WHAT YOU SHOULD DO
How many lines in the material below contain the word "GBool"? Answer with the number alone.
╔══
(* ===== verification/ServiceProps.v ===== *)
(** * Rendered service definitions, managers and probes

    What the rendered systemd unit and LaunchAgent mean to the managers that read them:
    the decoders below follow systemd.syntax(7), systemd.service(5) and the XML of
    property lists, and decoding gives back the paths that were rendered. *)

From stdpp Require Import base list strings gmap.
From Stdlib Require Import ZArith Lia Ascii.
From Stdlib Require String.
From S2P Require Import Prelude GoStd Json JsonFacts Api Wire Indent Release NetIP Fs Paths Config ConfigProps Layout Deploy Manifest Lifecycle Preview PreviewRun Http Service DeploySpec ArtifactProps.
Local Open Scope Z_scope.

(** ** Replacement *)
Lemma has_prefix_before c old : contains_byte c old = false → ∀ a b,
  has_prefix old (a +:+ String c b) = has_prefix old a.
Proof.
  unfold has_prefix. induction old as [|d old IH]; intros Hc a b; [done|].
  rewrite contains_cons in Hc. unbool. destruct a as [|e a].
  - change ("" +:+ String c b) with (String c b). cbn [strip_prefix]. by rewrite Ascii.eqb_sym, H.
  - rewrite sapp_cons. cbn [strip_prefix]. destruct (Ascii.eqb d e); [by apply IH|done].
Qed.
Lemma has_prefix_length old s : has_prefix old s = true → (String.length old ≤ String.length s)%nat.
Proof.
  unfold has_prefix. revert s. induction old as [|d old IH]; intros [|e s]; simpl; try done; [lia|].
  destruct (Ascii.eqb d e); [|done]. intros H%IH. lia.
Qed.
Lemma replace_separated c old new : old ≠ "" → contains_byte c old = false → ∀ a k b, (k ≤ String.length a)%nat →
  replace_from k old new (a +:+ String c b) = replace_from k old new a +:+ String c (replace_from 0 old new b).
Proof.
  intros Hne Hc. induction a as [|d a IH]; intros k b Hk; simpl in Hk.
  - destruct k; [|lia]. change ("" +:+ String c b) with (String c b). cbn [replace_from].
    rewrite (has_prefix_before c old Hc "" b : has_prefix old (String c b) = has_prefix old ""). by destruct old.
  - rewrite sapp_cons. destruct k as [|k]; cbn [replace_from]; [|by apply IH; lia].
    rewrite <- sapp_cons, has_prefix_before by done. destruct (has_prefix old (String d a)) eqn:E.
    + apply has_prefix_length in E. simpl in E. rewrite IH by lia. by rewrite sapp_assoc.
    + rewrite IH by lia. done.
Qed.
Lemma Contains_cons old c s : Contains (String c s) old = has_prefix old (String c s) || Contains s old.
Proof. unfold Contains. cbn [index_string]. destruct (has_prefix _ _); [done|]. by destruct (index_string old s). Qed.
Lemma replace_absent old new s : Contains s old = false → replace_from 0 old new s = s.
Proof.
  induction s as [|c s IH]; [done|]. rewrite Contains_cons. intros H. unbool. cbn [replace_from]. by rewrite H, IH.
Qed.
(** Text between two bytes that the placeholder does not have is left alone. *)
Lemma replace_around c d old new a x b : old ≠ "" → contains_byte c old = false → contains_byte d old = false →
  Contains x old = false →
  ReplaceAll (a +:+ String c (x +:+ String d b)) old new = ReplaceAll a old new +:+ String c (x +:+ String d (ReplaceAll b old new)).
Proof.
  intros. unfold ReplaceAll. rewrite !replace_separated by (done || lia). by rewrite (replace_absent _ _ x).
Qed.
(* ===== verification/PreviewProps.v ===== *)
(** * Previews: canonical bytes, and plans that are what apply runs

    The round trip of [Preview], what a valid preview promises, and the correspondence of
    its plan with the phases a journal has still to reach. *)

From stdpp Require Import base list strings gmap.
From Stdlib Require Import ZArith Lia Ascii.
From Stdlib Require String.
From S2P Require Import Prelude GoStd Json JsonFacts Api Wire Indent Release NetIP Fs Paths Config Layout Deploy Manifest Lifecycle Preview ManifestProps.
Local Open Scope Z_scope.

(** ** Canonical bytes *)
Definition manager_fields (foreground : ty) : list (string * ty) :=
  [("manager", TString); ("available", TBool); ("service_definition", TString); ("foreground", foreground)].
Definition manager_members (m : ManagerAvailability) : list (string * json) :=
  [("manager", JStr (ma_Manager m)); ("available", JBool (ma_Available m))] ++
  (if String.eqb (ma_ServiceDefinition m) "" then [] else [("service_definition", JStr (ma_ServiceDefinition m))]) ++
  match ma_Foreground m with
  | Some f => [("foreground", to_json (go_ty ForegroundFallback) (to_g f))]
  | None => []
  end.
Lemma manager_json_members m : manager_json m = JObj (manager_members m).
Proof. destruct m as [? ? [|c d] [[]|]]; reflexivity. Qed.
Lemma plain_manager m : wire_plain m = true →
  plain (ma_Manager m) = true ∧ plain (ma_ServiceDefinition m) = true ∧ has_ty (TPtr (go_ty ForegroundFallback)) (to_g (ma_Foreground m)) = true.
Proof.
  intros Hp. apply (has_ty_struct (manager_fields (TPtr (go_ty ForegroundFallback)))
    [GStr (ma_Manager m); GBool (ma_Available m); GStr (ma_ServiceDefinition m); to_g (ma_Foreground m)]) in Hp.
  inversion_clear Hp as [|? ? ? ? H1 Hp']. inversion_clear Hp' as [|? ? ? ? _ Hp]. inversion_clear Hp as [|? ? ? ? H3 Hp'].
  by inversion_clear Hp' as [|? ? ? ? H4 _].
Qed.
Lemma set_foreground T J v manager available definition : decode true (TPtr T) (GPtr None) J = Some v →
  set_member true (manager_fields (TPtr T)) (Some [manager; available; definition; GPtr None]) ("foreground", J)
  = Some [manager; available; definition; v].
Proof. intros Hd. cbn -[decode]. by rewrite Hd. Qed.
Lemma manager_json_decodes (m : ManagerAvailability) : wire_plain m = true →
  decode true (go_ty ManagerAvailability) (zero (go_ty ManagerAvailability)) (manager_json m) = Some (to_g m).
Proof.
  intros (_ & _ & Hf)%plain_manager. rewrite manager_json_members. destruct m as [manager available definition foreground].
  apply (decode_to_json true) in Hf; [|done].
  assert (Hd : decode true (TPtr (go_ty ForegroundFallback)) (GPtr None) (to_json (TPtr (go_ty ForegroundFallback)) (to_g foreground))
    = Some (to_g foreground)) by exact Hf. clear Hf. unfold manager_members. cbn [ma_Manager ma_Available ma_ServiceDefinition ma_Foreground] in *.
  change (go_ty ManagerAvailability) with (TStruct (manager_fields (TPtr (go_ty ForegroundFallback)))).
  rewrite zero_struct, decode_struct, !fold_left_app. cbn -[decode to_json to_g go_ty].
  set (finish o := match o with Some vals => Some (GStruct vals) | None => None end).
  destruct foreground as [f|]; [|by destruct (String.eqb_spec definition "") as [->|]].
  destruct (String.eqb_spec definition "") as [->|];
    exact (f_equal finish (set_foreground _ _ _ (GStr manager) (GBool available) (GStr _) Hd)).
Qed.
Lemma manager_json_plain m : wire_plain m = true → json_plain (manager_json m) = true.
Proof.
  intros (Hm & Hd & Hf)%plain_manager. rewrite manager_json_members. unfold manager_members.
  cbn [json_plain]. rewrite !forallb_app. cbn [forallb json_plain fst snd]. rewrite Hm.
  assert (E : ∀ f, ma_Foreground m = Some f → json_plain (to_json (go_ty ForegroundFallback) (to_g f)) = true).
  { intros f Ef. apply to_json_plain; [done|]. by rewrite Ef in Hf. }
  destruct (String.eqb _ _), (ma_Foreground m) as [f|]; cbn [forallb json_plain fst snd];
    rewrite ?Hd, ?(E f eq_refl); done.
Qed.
╚══
RESULT OF THIS EXERCISE
2